Rethinking Attention in Spiking Transformers: Overcoming Density Bias with Set Similarity
Abstract
Recent Spiking Transformer models have explored a variety of attention mechanisms beyond standard dot-product formulations. However, many existing similarity-based spiking attention formulations remain inherently sensitive to firing density, causing neurons with high spike rates to dominate attention scores regardless of semantic relevance. This density bias is particularly problematic in event-driven spiking representations, where sparse spike patterns often carry critical information. To address this limitation, we rethink spiking attention from a set-theoretic perspective. We propose DiceFormer, a novel Spiking Transformer architecture driven by Spike Dice Attention (SDA). Unlike traditional approaches, SDA replaces density-sensitive measures with a set similarity function derived from the Dice coefficient. By explicitly normalizing for firing density, SDA focuses on spike co-occurrence rather than high firing rates.
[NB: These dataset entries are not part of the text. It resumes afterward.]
Lemma extract_rooms_inv (root : Element) (rooms : list Element) :
  extract_rooms root = Ok rooms →
  rooms = findall "Paxes" [] root ∧ len rooms <= 5
  ∧ ages_are_integers rooms ∧ guests rooms <= 5.
Proof.
  unfold extract_rooms, validate_room_count, self.allowed_room_count.
  intros H.
  destruct (Z.gtb_spec (len (findall "Paxes" [] root)) 5) as [|Hle];
    [discriminate|].
  simpl in H. apply bind_Ok in H as (pd & Hpd & H). injection H as <-.
  apply paxes_loop_inv in Hpd as (Hages & Hlen & Hcap).
  change (len (@nil pax_dict)) with 0 in Hlen.
  repeat split; try assumption.
  destruct (findall "Paxes" [] root) as [|r rest] eqn:E.
  - change (guests []) with 0. lia.
  - assert (r :: rest ≠ []) as Hne by discriminate.
    apply Hcap in Hne. lia.
Qed.

(** Runs [parse] on a document given in full and hands the dictionary to
    the statement at hand. *)
Ltac parsed doc :=
  let data := fresh "data" in
  let Hp := fresh "Hp" in
  destruct (parse doc) as [data|?] eqn:Hp;
  [exists data; split; [reflexivity|]
  |vm_compute in Hp; discriminate].

(** ** What an accepted request looks like *)

(** X1: the language code of an accepted request is the text of the first
    languageCode node, and one of en, fr, de, es. *)
Theorem accepted_language_code (root : Element) (data : AvailData) :
  parse root = Ok data →
  ∃ node l, find "source" ["languageCode"] root = Some node
    ∧ text node = Some l ∧ language_code data = Some l
    ∧ l ∈ self.var_filters_cg.
Proof.
  intros H. apply parse_Ok in H
    as (lc & pw & us & ci & st & ds & sd & ed & q & cu & na & rooms & H).
  destruct H as (Hl & _ & _ & _ & _ & _ & _ & _ & ->).
  apply extract_language_inv in Hl. exact Hl.
Qed.

Lemma accepted_language_code_sample :
  ∃ data, parse (put (source "fr") xml_request) = Ok data
    ∧ ∃ node l,
        find "source" ["languageCode"] (put (source "fr") xml_request)
        = Some node
        ∧ text node = Some l ∧ language_code data = Some l
        ∧ l ∈ self.var_filters_cg.
Proof.
  parsed (put (source "fr") xml_request).
  exact (accepted_language_code _ _ Hp).
Defined.

(** X3: the credentials of an accepted request are the password, username and
    CompanyID attributes of the first Parameter node, all three present and
    not empty. *)
Theorem accepted_credentials (root : Element) (data : AvailData) :
  parse root = Ok data →
  ∃ node, find "Configuration" ["Parameters"; "Parameter"] root = Some node
    ∧ password data = attrib node !! "password"
    ∧ username data = attrib node !! "username"
    ∧ company_id data = attrib node !! "CompanyID"
    ∧ supplied (password data) ∧ supplied (username data)
    ∧ supplied (company_id data).
Proof.
  intros H. apply parse_Ok in H
    as (lc & pw & us & ci & st & ds & sd & ed & q & cu & na & rooms & H).
  destruct H as (_ & Hp & _ & _ & _ & _ & _ & _ & ->).
  apply extract_parameters_inv in Hp. exact Hp.
Qed.
(** ** Claims on the monotonicity in the spot *)

(** C9, as stated, fails: with strike 340, one year to expiry, rate 0.045
    and volatility 0.3, the spot 340 brings [d2] to zero, where the
    approximated distribution function jumps from at most 0.5 to
    0.5000000005, and the price at 340 is below the price at
    339.999999999. *)
Lemma price_decreases_where_d2_reaches_0 :
  0 < 339.999999999 <= 340
  /\ BlackScholes.blackScholesCall 340 340 1 0.045 0.3
     < BlackScholes.blackScholesCall 339.999999999 340 1 0.045 0.3.
Proof.
  split; [lra |].
  unfold BlackScholes.blackScholesCall.
  rewrite (proj2 (Rleb_false 1 0)) by lra.
  unfold BlackScholes.d2, BlackScholes.d1. rewrite sqrt_1.
  (* the spot 340 *)
  replace (340 / 340) with 1 by lra. rewrite ln_1.
  replace ((0 + (0.045 + 0.5 * 0.3 ^ 2) * 1) / (0.3 * 1)) with 0.3
    by (simpl; lra).
  replace (0.3 - 0.3 * 1) with 0 by lra.
  rewrite standardNormalCDF_0.
  (* the spot 339.999999999 *)
  set (u := / 340000000000).
  replace (339.999999999 / 340) with (1 - u) by (unfold u; lra).
  destruct (ln_near_1 u) as [L0 L1]; [unfold u; lra |].
  set (L := ln (1 - u)) in *.
  replace ((L + (0.045 + 0.5 * 0.3 ^ 2) * 1) / (0.3 * 1))
    with (0.3 + L / 0.3) by (simpl; lra).
  replace (0.3 + L / 0.3 - 0.3 * 1) with (L / 0.3) by lra.
  assert (Hu : u = / 340000000000) by reflexivity. clearbody u L.
  (* the four values of the distribution function *)
  assert (C2 : BlackScholes.standardNormalCDF (L / 0.3) <= / 2)
    by (apply standardNormalCDF_neg; lra).
  assert (C1 : BlackScholes.standardNormalCDF (0.3 + L / 0.3) <= 1)
    by (apply standardNormalCDF_le_1; lra).
  assert (CL : BlackScholes.standardNormalCDF 0.3
               - BlackScholes.standardNormalCDF (0.3 + L / 0.3)
               <= 5 * (0.3 - (0.3 + L / 0.3))
                  + (0.3 * 0.3 - (0.3 + L / 0.3) * (0.3 + L / 0.3)) / 4)
    by (apply standardNormalCDF_lipschitz; lra).
  pose proof (exp_ineq1_le (- (0.045) * 1)) as HE.
  set (E := exp (- (0.045) * 1)) in *.
  set (c1 := BlackScholes.standardNormalCDF 0.3) in *.
  set (c1' := BlackScholes.standardNormalCDF (0.3 + L / 0.3)) in *.
  set (c2' := BlackScholes.standardNormalCDF (L / 0.3)) in *.
  clearbody E c1 c1' c2'.
  pos_product (- L) (- L).
  pos_product (E - 0.955) (0.5000000005 - c2').
  lra.
Qed.
Lemma reads_app m e1 m1 e2 m' : reads m e1 m1 → reads m1 e2 m' → reads m (e1 ++ e2) m'.
Proof.
  intros H1 H2. induction H1; [done|]. rewrite <-(assoc_L (++)). econstructor; eauto.
Qed.

Lemma reads_one m e m' : (1 ≤ length e)%nat → step_reads m e m' → reads m e m'.
Proof. intros ? ?. rewrite <-(app_nil_r e). econstructor; eauto using reads_nil. Qed.

Lemma reads_loop m enc m' pre fuel :
  reads m enc m' → Z.of_nat (length (pre ++ enc)) < 2 ^ 63 → (length enc ≤ fuel)%nat →
  unmarshal_loop name field fuel (pre ++ enc) (Z.of_nat (length pre)) m = Ok m'.
Proof.
  intros Hr. revert pre fuel. induction Hr as [m|m e1 m1 e2 m' Hne Hs Hr IH]; intros pre fuel Hl Hf.
  - rewrite app_nil_r. destruct fuel; simpl; by rewrite Z.ltb_irrefl.
  - rewrite length_app in Hf. destruct fuel as [|fuel]; [lia|]. cbn [unmarshal_loop].
    rewrite !length_app, (proj2 (Z.ltb_lt _ _)), Hs by (done || lia). simpl mbind.
    rewrite (assoc_L (++)), <-length_app. apply IH; [|lia].
    by rewrite <-(assoc_L (++)).
Qed.

Lemma reads_unmarshal m enc m' :
  reads m enc m' → Z.of_nat (length enc) < 2 ^ 63 → unmarshal name field enc m = Ok m'.
Proof. intros Hr Hl. by apply (reads_loop m enc m' []). Qed.

(** A field with a one-byte tag. *)
Lemma step_reads_field m m' tag body :
  byte_to_Z tag < 128 → wire_type (byte_to_Z tag) ≠ 4 → 0 < field_num (byte_to_Z tag) →
  (∀ pre post, Z.of_nat (length (pre ++ body ++ post)) < 2 ^ 63 →
    field (field_num (byte_to_Z tag)) (wire_type (byte_to_Z tag))
      (pre ++ body ++ post) (Z.of_nat (length pre)) m =
    Some (Ok (m', Z.of_nat (length pre + length body)))) →
  step_reads m (tag :: body) m'.
Proof.
  intros Htag Hw Hf Hbody pre post Hl. unfold unmarshal_step.
  pose proof (byte_to_Z_range tag).
  assert (varint_bytes (byte_to_Z tag) = [tag]) as Hvb.
  { unfold varint_bytes. cbn [varint_bytes_loop].
    by rewrite (proj2 (Z.leb_gt _ _)), byte_of_to_Z by lia. }
  pose proof (read_varint_bytes 64 (byte_to_Z tag) pre (body ++ post) _ eq_refl) as Hv.
  rewrite Hvb in Hv. rewrite <-app_comm_cons. cbn [app] in Hv. rewrite Hv by lia.
  cbn [mbind res_bind length]. rewrite (proj2 (Z.eqb_neq _ _)), (proj2 (Z.leb_gt _ _)) by done.
  specialize (Hbody (pre ++ [tag]) post).
  rewrite <-(assoc_L (++)) in Hbody. specialize (Hbody Hl). cbn [app] in Hbody.
  rewrite length_app in Hbody. cbn [length] in Hbody.
  replace (Z.of_nat (length pre) + Z.of_nat 1) with (Z.of_nat (length pre + 1)) by lia.
  rewrite Hbody. do 3 f_equal. lia.
Qed.

Definition good_tag (tag : byte) (num wt : Z) : Prop :=
  byte_to_Z tag < 128 ∧ field_num (byte_to_Z tag) = num ∧ 0 < num ∧
  wire_type (byte_to_Z tag) = wt ∧ wt ≠ 4.

(** Optional fields; [set] stores the value in the message. *)
Lemma reads_varint tag num w v (set : Z → M) m :
  good_tag tag num 0 → 0 ≤ v < 2 ^ w → w ≤ 64 → (v = 0 → set v = m) →
  (∀ data i, field num 0 data i m = Some (' (x, i) ← read_varint w data i; Ok (set x, i))) →
  reads m (enc_varint tag v) (set v).
Proof.
  intros (? & ? & ? & Hwt & ?) Hv Hw Hz Hfield. unfold enc_varint.
  destruct (Z.eqb_spec v 0) as [->|Hne]; [rewrite Hz by done; constructor|].
  apply reads_one; [simpl; lia|]. apply step_reads_field; [lia..|].
  intros pre post Hl. subst num. rewrite Hwt, Hfield, read_varint_bytes by done.
  simpl mbind. do 3 f_equal. lia.
Qed.

Lemma reads_fixed64 tag num v (set : Z → M) m :
  good_tag tag num 1 → is_u64 v → (v = 0 → set v = m) →
  (∀ data i, field num 1 data i m = Some (' (x, i) ← read_fixed64 data i; Ok (set x, i))) →
  reads m (enc_fixed64 tag v) (set v).
Proof.
  intros (? & ? & ? & Hwt & ?) Hv Hz Hfield. unfold enc_fixed64.
  destruct (Z.eqb_spec v 0) as [->|Hne]; [rewrite Hz by done; constructor|].
  apply reads_one; [cbn [length]; lia|]. apply step_reads_field; [lia..|].
  intros pre post Hl. subst num. rewrite Hwt, Hfield, read_fixed64_app by done.
  unfold mbind, res_bind. do 3 f_equal. rewrite length_le_put. lia.
Qed.

Lemma reads_delim tag num v (set : list byte → res M) m m' :
  good_tag tag num 2 → set v = Ok m' →
  (∀ data i, field num 2 data i m = Some (' (x, i) ← read_bytes data i; m ← set x; Ok (m, i))) →
  reads m (enc_delim tag v) m'.
Proof.
  intros (? & ? & ? & Hwt & ?) Hset Hfield. unfold enc_delim.
  apply reads_one; [cbn [length]; lia|]. apply step_reads_field; [lia..|].
  intros pre post Hl. subst num. rewrite Hwt, Hfield, read_bytes_app by done.
  simpl mbind. rewrite Hset. simpl. do 3 f_equal. lia.
Qed.

Lemma reads_bytes tag num v (set : list byte → M) m :
  good_tag tag num 2 → (v = [] → set v = m) →
  (∀ data i, field num 2 data i m = Some (' (x, i) ← read_bytes data i; Ok (set x, i))) →
  reads m (enc_bytes tag v) (set v).
Proof.
  intros Htag Hz Hfield. unfold enc_bytes.
  destruct (Nat.eqb_spec (length v) 0) as [->%nil_length_inv|Hne]; [rewrite Hz by done; constructor|].
  apply (reads_delim tag num v (λ x, Ok (set x))); done.
Qed.
End reads.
We primarily evaluate DiceFormer on the challenging audio domain, where spike sparsity varies substantially across inputs. On AudioSet-20k, DiceFormer achieves a SOTA mAP of 0.161 with 54.3M parameters, outperforming prior SNN-based approaches and substantially narrowing the performance gap with ANN-based models. We also introduce Lin-SDA, a linearized version for computation efficiency, while achieving performance comparable to SDA. Beyond audio, we evaluate the effectiveness of SDA on CIFAR-100 to verify its applicability to the vision domain.